Provider selection is **runtime-switchable** without restart:
```python
graph.invoke(state, config={"configurable": {"llm_profile": "dummy"}})
```
## 6. Embedding
`BAAI/bge-m3` (2.27 GB, 1024 dim, multilingual) by default.
Sentence-transformers loads it on first call via `@lru_cache`.
Pre-downloaded at Docker build time so runtime has no network call.
## 7. Hybrid retrieval (Chroma + BM25)
`store/hybrid_store.py` runs vector search and BM25 in parallel and merges
with Reciprocal Rank Fusion (RRF). The chunker uses natural break points
(paragraph + sentence boundaries), tuned to ~15K-char chunks with 500-char
overlap.
## 8. Async-first runtime
LangGraph 0.6 is async-first. The Streamlit app runs the entire async layer
on a long-lived background event loop (`app/async_runtime.py`'s `AsyncRuntime`
singleton). This keeps the ChromaDB connection, the Anthropic / OpenAI HTTP
session, and the `AsyncSqliteSaver` SQLite pool persistent across user
interactions — they do not rebuild per request.

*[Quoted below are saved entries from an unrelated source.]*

(* ===== verification/TopologyTable.v ===== *)
(** * The tables that the topology is made of

    What a table of neighbors says, the bytes that it is sent as, and that the
    topology reads there what src/bcmp/neighbors.c put there. *)
From S2P Require Import Prelude Util LinkedList SList Os Packet Parts Device Neighbors Topology.

(** The states and the types of the ports, and for each neighbor its id, the number of
    the port that it was seen on, counted from 1, and whether it is online. *)
Record NodeTable : Type := MkNodeTable {
  tb_id : Z; tb_ports : list (Z * Z); tb_neighbors : list (Z * Z * Z)
}.

Definition neighbor_ids (t : NodeTable) : list Z := (fun n => fst (fst n)) <$> tb_neighbors t.

Section tables.
Context `{Platform}.

Definition info_bytes (n : Z * Z * Z) : bytes := let '(id, port, online) := n in native_store 8 id ++ [port; online].
Definition port_bytes (p : Z * Z) : bytes := [fst p; snd p].

Definition table_head (t : NodeTable) : bytes :=
  native_store 8 (tb_id t) ++ [Z.of_nat (length (tb_ports t))] ++ native_store 2 (Z.of_nat (length (tb_neighbors t))).

Definition table_bytes (t : NodeTable) : bytes :=
  table_head t ++ concat (port_bytes <$> tb_ports t) ++ concat (info_bytes <$> tb_neighbors t).

(** The sizes fit into their fields, and every neighbor was seen on a port that the
    table has. *)
Record node_table_ok (t : NodeTable) : Prop := {
  tk_id : 0 <= tb_id t < 2 ^ 64;
  tk_ports : (length (tb_ports t) <= 255)%nat;
  tk_neighbors : (length (tb_neighbors t) <= 255)%nat;
  tk_infos : Forall (fun n => 0 <= fst (fst n) < 2 ^ 64 /\ 1 <= snd (fst n) <= Z.of_nat (length (tb_ports t)))
    (tb_neighbors t)
}.

Lemma concat_length_eq {A} n (ls : list (list A)) :
  Forall (fun l => length l = n) ls -> length (concat ls) = (n * length ls)%nat.
Proof. induction 1 as [|l ls Hl Hs IH]; cbn; [lia|]. rewrite length_app, IH. lia. Qed.

(** The [i]th of chunks of the same length. *)
Lemma concat_chunk {A} n (ls : list (list A)) i d :
  Forall (fun l => length l = n) ls -> ls !! i = Some d ->
  exists l1 l2, concat ls = l1 ++ d ++ l2 /\ length l1 = (n * i)%nat.
Proof.
  intros Hall Hi. exists (concat (take i ls)), (concat (drop (S i) ls)). split.
  - rewrite <- (take_drop_middle _ _ _ Hi) at 1. by rewrite concat_app.
  - rewrite (concat_length_eq n) by by apply Forall_take. rewrite length_take_le; [done|].
    apply lookup_lt_Some in Hi. lia.
Qed.

Lemma length_table_head t : length (table_head t) = 11%nat.
Proof. unfold table_head. by rewrite !length_app, !length_native_store. Qed.

Lemma port_chunks t : Forall (fun l => length l = 2%nat) (port_bytes <$> tb_ports t).
Proof. by apply Forall_fmap, Forall_true. Qed.

Lemma info_chunks t : Forall (fun l => length l = 10%nat) (info_bytes <$> tb_neighbors t).
Proof.
  apply Forall_fmap, Forall_true. intros [[id p] o]. cbn. by rewrite length_app, length_native_store.
Qed.

Lemma length_ports t : length (concat (port_bytes <$> tb_ports t)) = (2 * length (tb_ports t))%nat.
Proof. rewrite (concat_length_eq 2) by apply port_chunks. by rewrite length_fmap. Qed.

Lemma length_table t :
  length (table_bytes t) = Z.to_nat (sizeof_table (Z.of_nat (length (tb_ports t))) (Z.of_nat (length (tb_neighbors t)))).
Proof.
  unfold table_bytes, sizeof_table, sizeof_BcmpNeighborTableReply, sizeof_BcmpPortInfo, sizeof_BcmpNeighborInfo.
  rewrite !length_app, length_table_head, length_ports, (concat_length_eq 10) by apply info_chunks.
  rewrite length_fmap. lia.
Qed.

(** *** Reading a table, whatever is behind it *)

Lemma read_table_id t m : node_table_ok t -> table_node_id (table_bytes t ++ m) = Some (tb_id t).
Proof.
  intros Hok. unfold table_node_id, table_bytes, table_head. rewrite <- !app_assoc.
  rewrite read_at_head by (by rewrite length_native_store). cbn [fmap option_fmap option_map].
  rewrite native_load_store, Z.mod_small; [done|]. exact (tk_id _ Hok).
Qed.

Lemma read_table_port_len t m : table_port_len (table_bytes t ++ m) = Some (Z.of_nat (length (tb_ports t))).
Proof.
  unfold table_port_len, table_bytes, table_head. rewrite <- !app_assoc.
  by rewrite lookup_app_r, length_native_store by (by rewrite length_native_store).
Qed.

Lemma read_table_neighbor_len t m :
  node_table_ok t -> table_neighbor_len (table_bytes t ++ m) = Some (Z.of_nat (length (tb_neighbors t))).
Proof.
  intros Hok. unfold table_neighbor_len, table_bytes, table_head. rewrite <- !app_assoc, app_assoc.
  rewrite read_behind by (by rewrite ?length_app, !length_native_store). cbn [fmap option_fmap option_map].
  rewrite native_load_store, Z.mod_small; [done|]. pose proof (tk_neighbors _ Hok). lia.
Qed.

Lemma port_at t m j st ty :
  tb_ports t !! j = Some (st, ty) -> (table_bytes t ++ m) !! (11 + 2 * j)%nat = Some st.
Proof.
  intros Hj. destruct (concat_chunk 2 (port_bytes <$> tb_ports t) j [st; ty]) as (l1 & l2 & E & Hl);
    [apply port_chunks|by rewrite list_lookup_fmap, Hj|].
  unfold table_bytes. rewrite E, <- !app_assoc, app_assoc.
  rewrite lookup_app_r; rewrite length_app, length_table_head, Hl; [|lia].
  by rewrite Nat.sub_diag.
Qed.

Lemma neighbor_at t m i n :
  tb_neighbors t !! i = Some n ->
  exists l1 l2, table_bytes t ++ m = l1 ++ info_bytes n ++ l2
    /\ length l1 = neighbor_offset (Z.of_nat (length (tb_ports t))) i.
Proof.
  intros Hi. destruct (concat_chunk 10 (info_bytes <$> tb_neighbors t) i (info_bytes n)) as (l1 & l2 & E & Hl);
    [apply info_chunks|by rewrite list_lookup_fmap, Hi|].
  exists (table_head t ++ concat (port_bytes <$> tb_ports t) ++ l1), (l2 ++ m). unfold table_bytes. rewrite E.
  split; [by rewrite <- !app_assoc|]. rewrite !length_app, length_table_head, length_ports, Hl.
  unfold neighbor_offset. lia.
Qed.

Lemma read_neighbor_id t m i id p o :
  node_table_ok t -> tb_neighbors t !! i = Some (id, p, o) ->
  native_load <$> read_at (neighbor_offset (Z.of_nat (length (tb_ports t))) i) 8 (table_bytes t ++ m) = Some id.
Proof.
  intros Hok Hi. destruct (neighbor_at t m i _ Hi) as (l1 & l2 & -> & Hl). cbn [info_bytes]. rewrite <- app_assoc.
  rewrite read_behind by (done || by rewrite length_native_store). cbn [fmap option_fmap option_map].
  rewrite native_load_store, Z.mod_small; [done|].
  by destruct (Forall_lookup_1 _ _ _ _ (tk_infos _ Hok) Hi).
Qed.

Lemma read_neighbor_port t m i id p o :
  tb_neighbors t !! i = Some (id, p, o) ->
  (table_bytes t ++ m) !! (neighbor_offset (Z.of_nat (length (tb_ports t))) i + 8)%nat = Some p.
Proof.
  intros Hi. destruct (neighbor_at t m i _ Hi) as (l1 & l2 & -> & <-). cbn [info_bytes]. rewrite <- app_assoc.
  rewrite lookup_app_r by lia. replace (length l1 + 8 - length l1)%nat with 8%nat by lia.
  by rewrite lookup_app_r, length_native_store by (by rewrite length_native_store).
Qed.

(** *** The neighbors whose port is up *)

Definition port_up (t : NodeTable) (port : Z) : bool :=
  match tb_ports t !! Z.to_nat (port - 1) with Some (st, _) => negb (st =? 0) | None => false end.

Definition online_neighbors (t : NodeTable) : list (Z * Z * Z) :=
  List.filter (fun n => port_up t (snd (fst n))) (tb_neighbors t).

Lemma online_loop_spec t m n i :
  node_table_ok t -> (i + n = length (tb_neighbors t))%nat ->
  online_loop n i (Z.of_nat (length (tb_ports t))) (table_bytes t ++ m)
  = Some (Z.of_nat (length (List.filter (fun n => port_up t (snd (fst n))) (drop i (tb_neighbors t))))).
Proof.
  intros Hok. revert i. induction n as [|n IH]; intros i Hn; cbn [online_loop].
  { by rewrite drop_ge by lia. }
  destruct (lookup_lt_is_Some_2 (tb_neighbors t) i) as [[[id p] o] Hi]; [lia|].
  rewrite (read_neighbor_port _ _ _ _ _ _ Hi). cbn [mbind option_bind].
  destruct (Forall_lookup_1 _ _ _ _ (tk_infos _ Hok) Hi) as [_ Hp]. cbn in Hp.
  pose proof (tk_ports _ Hok). pose proof (tk_neighbors _ Hok).
  destruct (lookup_lt_is_Some_2 (tb_ports t) (Z.to_nat (p - 1))) as [[st ty] Hst]; [lia|].
  rewrite u8_small by lia. rewrite (port_at _ _ _ _ _ Hst). cbn [mbind option_bind].
  rewrite IH by lia. cbn [mbind option_bind]. rewrite (drop_S _ _ _ Hi). cbn [List.filter fst snd].
  unfold port_up at 2. rewrite Hst.
  pose proof (List.filter_length_le (fun n => port_up t (snd (fst n))) (drop (S i) (tb_neighbors t))) as Hle.
  rewrite length_drop in Hle. rewrite u16_small by (destruct (st =? 0); lia).
  destruct (st =? 0); cbn [negb length]; f_equal; lia.
Qed.

(** *** Writing one *)

Definition state_byte (up : bool) : Z := if up then 1 else 0.

Definition info_of (x : loc * BcmpNeighbor) : Z * Z * Z :=
  (nb_node_id (snd x), nb_port (snd x), state_byte (online (snd x))).

Lemma assemble_spec ns n :
  assemble_neighbor_info_list ns n = concat (info_bytes <$> (info_of <$> take (Z.to_nat n) ns)).
Proof. unfold assemble_neighbor_info_list. by rewrite <- list_fmap_compose. Qed.

Lemma store_all_app ws1 ws2 f : store_all (ws1 ++ ws2) f = store_all ws1 f ≫= store_all ws2.
Proof.
  revert f. induction ws1 as [|[off d] ws1 IH]; intros f; [done|]. cbn [app store_all].
  by destruct (write_at off d f) as [g|]; [apply IH|].
Qed.

(** The states of the ports go between the types, which stay. *)
Lemma ports_store k sts pre rest :
  length pre = (11 + 2 * k)%nat -> (2 * length sts <= length rest)%nat ->
  exists tys, length tys = length sts /\ (forall i ty, tys !! i = Some ty -> rest !! (2 * i + 1)%nat = Some ty)
    /\ store_all (imap (fun i st => ((11 + 2 * (k + i))%nat, [st])) sts) (pre ++ rest)
       = Some (pre ++ concat (port_bytes <$> zip sts tys) ++ drop (2 * length sts) rest).
Proof.
  revert k pre rest. induction sts as [|st sts IH]; intros k pre rest Hp Hr; [by exists []|].
  destruct rest as [|x [|y rest]]; cbn [length] in Hr; [lia..|].
  destruct (IH (S k) (pre ++ [st; y]) rest) as (tys & Ht & Hy & E); [rewrite length_app; cbn; lia|lia|].
  exists (y :: tys). split; [cbn; lia|]. split.
  { intros [|i] ty Hi; [done|]. replace (2 * S i + 1)%nat with (S (S (2 * i + 1))) by lia. exact (Hy i ty Hi). } cbn [imap store_all]. rewrite Nat.add_0_r, <- Hp.
  unfold write_at. rewrite length_app. cbn [length].
  destruct (Nat.leb_spec (length pre + 1) (length pre + S (S (length rest)))) as [_|?]; [|lia].
  cbn [mbind option_bind].
  assert (Hb : blit (length pre) [st] (pre ++ x :: y :: rest) = pre ++ st :: y :: rest).
  { unfold blit. rewrite take_app_length. cbn [length]. rewrite drop_app_ge by lia.
    by replace (length pre + 1 - length pre)%nat with 1%nat by lia. }
  rewrite Hb. rewrite <- app_assoc in E. etransitivity; [|etransitivity; [exact E|]].
  - f_equal. apply imap_ext. intros i z _. unfold compose. by rewrite Nat.add_succ_r.
  - rewrite <- !app_assoc. cbn [length].
    replace (2 * S (length sts))%nat with (S (S (2 * length sts))) by lia. reflexivity.
Qed.

Section writing.
Context {St : Type} `{PartLaws topology St} `{NeighborTables St} (CFG : DeviceCfg).
Context (bm_l2_get_port_state : Z -> M St bool) (junk : nat -> Z) (up : nat -> bool).
Context (port_state_law : forall p s, bm_l2_get_port_state (Z.of_nat p) s = Some (up p, s)).

Lemma port_states_spec k n s :
  port_states bm_l2_get_port_state (seq k n) s
  = Some (imap (fun i st => ((11 + 2 * (k + i))%nat, [st])) ((fun p => state_byte (up p)) <$> seq k n), s).
Proof.
  revert k. induction n as [|n IH]; intros k; [done|]. cbn [seq port_states].
  rewrite (bind_some _ _ _ _ _ (port_state_law k s)), (bind_some _ _ _ _ _ (IH (S k))).
  cbn [fmap list_fmap imap]. rewrite Nat.add_0_r.
  set (l := (fun p => state_byte (up p)) <$> seq (S k) n).
  assert (E : imap ((fun i (st : Z) => ((11 + 2 * (k + i))%nat, [st])) ∘ S) l
    = imap (fun i (st : Z) => ((11 + 2 * (S k + i))%nat, [st])) l).
  { apply imap_ext. intros i z _. unfold compose. by rewrite Nat.add_succ_r. }
  by rewrite E.
Qed.

(** What the node's own table says; the types of its ports are what was in the memory. *)
Definition own_node_table (num_ports : Z) (ns : list (loc * BcmpNeighbor)) : NodeTable :=
  MkNodeTable (node_id CFG)
    (zip ((fun p => state_byte (up p)) <$> seq 0 (Z.to_nat num_ports))
         ((fun p => junk (12 + 2 * p)%nat) <$> seq 0 (Z.to_nat num_ports)))
    (info_of <$> ns).

Lemma own_table_spec num_ports ns s :
  0 <= num_ports <= 255 -> (length ns <= 255)%nat ->
  own_table CFG bm_l2_get_port_state junk num_ports (Z.of_nat (length ns)) ns s
  = Some (table_bytes (own_node_table num_ports ns), s).
Proof.
  intros Hp Hns. unfold own_node_table. set (sts := (fun p => state_byte (up p)) <$> seq 0 (Z.to_nat num_ports)).
  assert (Hsts : length sts = Z.to_nat num_ports) by (unfold sts; by rewrite length_fmap, length_seq).
  unfold own_table. rewrite (bind_some _ _ _ _ _ (port_states_spec 0 _ s)).
  fold sts. unfold lift.
  set (junks := junk <$> seq 0 (Z.to_nat (u32 (sizeof_table num_ports (Z.of_nat (length ns)))))).
  assert (Hj : length junks = (11 + (2 * Z.to_nat num_ports + 10 * length ns))%nat).
  { unfold junks, sizeof_table, sizeof_BcmpNeighborTableReply, sizeof_BcmpPortInfo, sizeof_BcmpNeighborInfo.
    rewrite length_fmap, length_seq, u32_small by lia. lia. }
  assert (Hlook : forall i ty, (i < Z.to_nat num_ports)%nat -> drop 11 junks !! (2 * i + 1)%nat = Some ty ->
    ((fun p => junk (12 + 2 * p)%nat) <$> seq 0 (Z.to_nat num_ports)) !! i = Some ty).
  { intros i ty Hi. unfold junks. rewrite lookup_drop, !list_lookup_fmap, !lookup_seq_lt;
      [intros [= <-]; cbn; do 2 f_equal; lia|lia|].
    unfold junks in Hj. rewrite length_fmap, length_seq in Hj. lia. }
  clearbody junks.
  set (hd := native_store 8 (node_id CFG) ++ [num_ports] ++ native_store 2 (Z.of_nat (length ns))).
  assert (Hhd : length hd = 11%nat) by (unfold hd; by rewrite !length_app, !length_native_store).
  assert (E1 : store_all [(0%nat, native_store 8 (node_id CFG)); (8%nat, [num_ports]);
      (9%nat, native_store 2 (Z.of_nat (length ns)))] junks = Some (hd ++ drop 11 junks)).
  { pose proof (store_chunks [native_store 8 (node_id CFG); [num_ports]; native_store 2 (Z.of_nat (length ns))] [] junks) as E.
    cbn [at_offsets concat] in E. rewrite !length_app, !length_native_store, app_nil_r in E. apply E. cbn. lia. }
  set (infos := info_bytes <$> (info_of <$> ns)).
  assert (Hinfos : length (concat infos) = (10 * length ns)%nat).
  { unfold infos. rewrite (concat_length_eq 10).
    - by rewrite !length_fmap.
    - exact (info_chunks (MkNodeTable 0 [] (info_of <$> ns))). }
  destruct (ports_store 0 sts hd (drop 11 junks)) as (tys & Ht & Hy & E2); [done|rewrite length_drop; lia|].
  assert (Etys : (fun p => junk (12 + 2 * p)%nat) <$> seq 0 (Z.to_nat num_ports) = tys).
  { symmetry. apply (list_eq_same_length _ _ (Z.to_nat num_ports)); [by rewrite length_fmap, length_seq|lia|].
    intros i x y Hi Hx Hyy. apply Hy, Hlook in Hx; [congruence|done]. }
  rewrite Etys. rewrite !store_all_app, E1. cbn [mbind option_bind].
  rewrite store_all_app, E2. cbn [mbind option_bind store_all].
  rewrite assemble_spec, Nat2Z.id, take_ge by done. fold infos. rewrite app_assoc.
  assert (Hlz : length (concat (port_bytes <$> zip sts tys)) = (2 * Z.to_nat num_ports)%nat).
  { pose proof (length_ports (MkNodeTable 0 (zip sts tys) [])) as E. cbn [tb_ports] in E. rewrite E, length_zip. lia. }
  rewrite write_at_app.
  - cbn [mbind option_bind fmap option_fmap option_map]. do 2 f_equal.
    rewrite drop_drop, drop_ge by (rewrite length_drop; lia). rewrite app_nil_r, <- app_assoc. unfold table_bytes. f_equal.
    unfold table_head, hd. cbn [tb_id tb_ports tb_neighbors]. rewrite length_zip, length_fmap.
    repeat f_equal. lia.
  - rewrite length_app, Hhd, Hlz. unfold neighbor_offset. lia.
  - rewrite !length_drop. lia.
Qed.
End writing.
End tables.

## 9. Multilingual support
The codebase is English-first but multilingual-tolerant:
- The classifier matches HU/EN/DE keyword patterns.
- Risk filters tolerate HU/DE business terms.
- The OCR layer keeps `eng + hun + deu` as Tesseract languages.
- Demo data may include mixed-language documents.
The output (UI, exec summary, DOCX report) is **always English**.